Antes de que terminara, Rhys añadió:
—Ella es la luz de luna en mi corazón.
Los ojos de Selene se ensancharon.
«¿Es el significado que ella pensaba?
¿Podría ser la legendaria “Luz Blanca de Luna”?
Vaya, alguien como Rhys realmente tiene una “Luz Blanca de Luna”.
Al segundo siguiente, Selene sintió un enorme sentido de crisis; ¿podría ser ese pavo real Shawcross?
Si fuera ella, ¡Selene estaría lista para luchar!
Flora Shawcross había competido con ella por todo desde la infancia hasta la edad adulta; podía perder contra cualquiera menos Flora Shawcross».
Selene parecía agraviada, sus lágrimas cayendo instantáneamente:
—Rhys, la que te gusta es Shaw…
—No es ella.
Es una muy buena chica, y os la presentaré a todos cuando haya oportunidad.
Rhys sabía que Selene no tenía malas intenciones, solo era un poco traviesa; esencialmente era como una joven e ingenua hermana a sus ojos, dados los lazos familiares y su deseo de una alianza, creando oportunidades a propósito.
Antes de que pudiera consolar a Selene, la vio darse palmaditas en el pecho y limpiarse casualmente las lágrimas, pareciendo tranquila:
—Menos mal que no es Flora Shawcross.
Parecía que cualquiera menos Flora Shawcross estaría bien como su amada.
—Selene, todavía la estoy cortejando, y nadie en la familia lo sabe.
Espero que puedas mantenerlo en secreto.
Selene parpadeó:
—Entonces dime tu número de teléfono privado, y guardaré tu secreto.
—Trato hecho —dijo Rhys.
Un minuto después, Selene salió saltando del comedor.
Mientras se iba, Rhys la escuchó, con teléfono en mano, enviando presumidamente un mensaje de voz a Flora Shawcross.
—Conseguí el número privado de Rhys, ¿celosa?
—Hoy es el número de teléfono, mañana nos tomamos de las manos, y pasado mañana, es el matrimonio —¡te mantendré por debajo de mí para siempre, jajaja!
¡Flora Shawcross, llámame “Papá”!
Rhys lo ignoró, confiado en que aunque la chica tenía bastante carácter, una vez que le había prometido secreto, no lo revelaría.

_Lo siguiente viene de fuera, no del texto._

(** ** Refresh *)

(** A session that may be used at [now]. *)
Definition usable (now : Z) (se : Session.t) : bool :=
  negb (Session.IsRevoked se || negb (String.eqb (Session.SessionStatus se) AccountStatusActive)) &&
  negb (Session.IsExpired se now).
Definition session_entity (r : Sessions.row) : Session.t := mapSessionRowToEntity (session_of r).

(** The cached copy of a session, if Redis has one, says what the stored row says. *)
Definition cache_coherent (now : Z) (hash : string) w : Prop :=
  forall se r, snd (GetSession hash w) = Ok (Some se) ->
    r ∈ user_sessions (w_db w) -> Sessions.refresh_token_hash r = hash ->
    Session.UserID se = Sessions.user_id r /\ usable now se = usable now (session_entity r).

Lemma GetSession_tick hash w : snd (GetSession hash (tick_clock w)) = snd (GetSession hash w).
Proof.
  unfold GetSession, bindM, attemptM, redisM, zoomM. simpl.
  destruct (rdb_Get _ (w_redis w)) as [rd [data|err]].
  - by destruct (unmarshal_session data).
  - by destruct (Is err ERedisNil).
Qed.
Lemma GetSession_view hash : keeps (dbview (R:=R)) (GetSession hash).
Proof. go_world. Qed.

(** The first step of a refresh finds a session for a stored hash, ... *)
Lemma find_session_live ctx now r w :
  ready ctx w -> ExtractTx ctx = false -> r ∈ user_sessions (w_db w) ->
  cache_coherent now (Sessions.refresh_token_hash r) w -> usable now (session_entity r) = true ->
  succeeds (find_session ctx (Sessions.refresh_token_hash r)) w
    (fun w' se => Session.UserID se = Sessions.user_id r /\ usable now se = true /\ kept ctx w w').
Proof.
  intros Hr Hp Hin Hcoh Hus. unfold find_session. set (hash := Sessions.refresh_token_hash r) in *.
  eapply (succeeds_bind _ _ _ (fun w' y => y = snd (GetSession hash w) /\ kept ctx w w')).
  { apply succeeds_attempt. intros w' x Hx. split; [by rewrite Hx|].
    by eapply (kept_view ctx); [apply GetSession_view|..]. }
  intros w1 y (-> & Hk). assert (Hdb : succeeds
    (let! x := attemptM (SessionRepository.GetByRefreshTokenHash ctx hash) in
     match x with Err _ => throwM ErrInvalidCredentials | Ok session => retM session end) w1
    (fun w' se => Session.UserID se = Sessions.user_id r /\ usable now se = true /\ kept ctx w w')).
  { assert (Hk' := Hk). destruct Hk' as (Hr1 & Hd1 & _). eapply succeeds_attempt_bind.
    - apply (GetByHash_live no_fault ctx r false); [done|]. by rewrite Hd1, cur_db_pool.
    - intros w2 se (-> & Hk2). apply succeeds_ret. split; [done|]. split; [done|]. by eapply kept_trans. }
  destruct (snd (GetSession hash w)) as [[se|]|] eqn:Eg; [|done|done].
  destruct (Hcoh se r Eg Hin eq_refl) as [Hu Hs]. apply succeeds_ret. by rewrite Hs.
Qed.

(** ... and what it found was cached or stored. *)
Lemma find_session_inv ctx hash w w' se :
  find_session ctx hash w = (w', Ok se) ->
  snd (GetSession hash w) = Ok (Some se) \/
  exists r, r ∈ user_sessions (cur_db ctx w) /\ Sessions.refresh_token_hash r = hash /\ se = session_entity r.
Proof.
  unfold find_session. intros (w1 & y & Hy & H)%bindM_ok. apply attemptM_inv in Hy.
  assert (Hd : cur_db ctx w1 = cur_db ctx w) by (refine (keeps_inv (cur_db ctx) _ _ _ _ _ Hy); go_world).
  destruct y as [[se'|]|]; [unfold retM in H; simplify_eq; left; by rewrite Hy|..]; right;
    apply bindM_ok in H as (w2 & x & Hx & H); apply attemptM_inv in Hx;
    (destruct x as [se'|]; [|done]); unfold retM in H; simplify_eq;
    apply (session_GetByHash_inv ctx hash false) in Hx as (r & Hr & Hh & -> & _);
    exists r; by rewrite <- Hd.
Qed.

Lemma rotate_session_live s old r new now c w :
  ready c w -> r ∈ user_sessions (cur_db c w) -> Sessions.refresh_token_hash r = old ->
  (forall x, x ∈ user_sessions (cur_db c w) -> Sessions.refresh_token_hash x <> HashToken new) ->
  succeeds (rotate_session s old (HashToken new) now c) w (fun w' _ => open_in c w' /\ True).
Proof.
  intros Hr Hin <- Hf. unfold rotate_session. go_iface. eapply succeeds_attempt_bind.
  - by apply (GetByHash_live no_fault c r true).
  - intros w1 se (-> & Hr1 & Hd1 & _).
    eapply succeeds_bind; [apply (session_Update_live no_fault c _ r new); rewrite ?Hd1; done|].
    intros w2 u Hr2. apply succeeds_ret. split; [apply Hr2|done].
Qed.

(** The checks of a refresh that succeeded. *)
Lemma RefreshToken_usable s ctx tok w w' out :
  RefreshToken s ctx tok w = (w', Ok out) ->
  exists w1 se, find_session ctx (HashToken tok) (tick_clock w) = (w1, Ok se) /\
    usable (env_clock (w_ticks w)) se = true.
Proof.
  unfold RefreshToken. intros H. step H w1 now Hn. unfold nowM in Hn. simpl in Hn. simplify_eq.
  step H w2 se Hf. exists w2, se. split; [done|]. unfold usable.
  destruct (_ || _); [done|]. by destruct (Session.IsExpired se _).
Qed.

Lemma RefreshToken_live s ctx tok r w :
  ready ctx w -> pool (txManager s) = true -> ExtractTx ctx = false ->
  (forall u, u ∈ users (w_db w) -> isOk (NewEmail (Users.email u)) = true) ->
  cache_coherent (env_clock (w_ticks w)) (HashToken tok) (tick_clock w) ->
  next_token_fresh (JWTConfig.Secret (authManager s)) w ->
  r ∈ user_sessions (w_db w) -> Sessions.refresh_token_hash r = HashToken tok ->
  usable (env_clock (w_ticks w)) (session_entity r) = true ->
  succeeds (RefreshToken s ctx tok) w (fun _ _ => True).
Proof.
  intros Hr0 Hp Hc Hem Hcoh Hfr Hin Hh Hus. unfold RefreshToken.
  eapply (succeeds_bind _ _ _ (fun w' t => t = env_clock (w_ticks w) /\ w' = tick_clock w));
    [by eexists _, _|]. intros w1 now (-> & ->). rewrite <- Hh in Hcoh.
  assert (Hr1 : ready ctx (tick_clock w)) by done.
  eapply succeeds_bind; [rewrite <- Hh; by apply (find_session_live ctx (env_clock (w_ticks w)) r)|].
  intros w2 se (Huid & Hse & Hr2 & Hd2 & Hu2). rewrite (cur_db_pool ctx (tick_clock w) Hc) in Hd2.
  change (w_db (tick_clock w)) with (w_db w) in Hd2. change (w_uuids (tick_clock w)) with (w_uuids w) in Hu2.
  unfold usable in Hse. apply andb_true_iff in Hse as [H1 H2]. apply negb_true_iff in H1, H2. rewrite H1, H2.
  assert (Hue : user_exists (w_db w) (Sessions.user_id r) = true).
  { apply session_user; [|done]. rewrite <- (cur_db_pool ctx) by done. apply Hr0. }
  apply existsb_exists in Hue as (u & Hu%list_elem_of_In & Hid%Z.eqb_eq).
  specialize (Hem u Hu). destruct (NewEmail (Users.email u)) as [e|] eqn:Ee; [|done].
  eapply succeeds_bind;
    [apply (GetByID_live no_fault ctx (Session.UserID se) u e); [done|by rewrite Hd2|congruence|done]|].
  intros w3 user (_ & Hr3 & Hd3 & Hu3).
  eapply succeeds_bind; [by apply (GenerateRefreshToken_live _ _ _ _ _ ctx)|].
  intros w4 new (Hr4 & Hd4 & c & Hsg & Hcid).
  eapply succeeds_bind; [by apply (GenerateAccessToken_live _ _ _ _ _ _ ctx)|].
  intros w5 acc (Hr5 & Hd5). assert (Hdb : w_db w5 = w_db w).
  { rewrite <- !(cur_db_pool ctx) by done. rewrite Hd5, Hd4, Hd3, Hd2. by rewrite cur_db_pool. }
  eapply succeeds_bind; [apply (WithinTransaction_live _ _ _ _ (fun _ _ => True)); [done|done|done|]|].
  - intros w6 Hr6 Hd6 _ _ _. apply (rotate_session_live s _ r); [done|by rewrite Hd6, Hdb|done|].
    rewrite Hd6, Hdb. intros x. eapply Hfr; [done|]. congruence.
  - intros w6 se' _. eapply (succeeds_bind _ _ _ (fun _ _ => True)); [by apply succeeds_attempt|].
    intros w7 x _. eapply (succeeds_bind _ _ _ (fun _ _ => True)); [by eexists _, _|]. intros w8 t _.
    eapply (succeeds_bind _ _ _ (fun _ _ => True)); [by eexists _, _|]. intros w9 y _. by apply succeeds_ret.
Qed.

Rhys rápidamente desbloqueó el teléfono, verificó el primer número telefónico extranjero y llamó inmediatamente de vuelta.
El otro lado ya se había apagado.
Rhys dedujo la situación actual de Victoria Monroe; debía haber obtenido el teléfono recientemente, con la intención de darle tranquilidad.
Y lo había perdido por solo medio minuto.
Sin embargo, dado que Julian Fordham la amaba profundamente, ella acababa de sufrir un aborto espontáneo; él no le haría nada.
Victoria estaba a salvo, Rhys estaba seguro de eso.
Solo le preocupaba el niño que ella había estado llevando, y si Julian se enteraba, no la dejaría ir fácilmente.
Pero si las cosas permanecían ocultas, la historia podría repetirse.
Rhys compuso rápidamente varios mensajes, esperando que Victoria lo contactara tan pronto como encendiera el teléfono.
Durante este tiempo, él estaba en Europa, buscando el paradero de Victoria mientras atendía asuntos de negocios.
Coincidió con la visita de Selene Lowell para un espectáculo; la familia había solicitado una comida, lo que llevó a que las fotos regresaran a Portoros y se convirtieran en noticia de primera plana.
Afortunadamente, su rostro no se mostraba, ni se descubrió su identidad, por lo que Rhys no había hecho ningún movimiento.
Ahora lo más importante era encontrar a Victoria lo antes posible.
Envió el número al Asistente Woods, su tono frío y severo:
—Localiza al propietario de este número inmediatamente.
Poco después, el Asistente Woods se apresuró a acercarse:
—Tercer Maestro, ha sido encontrado.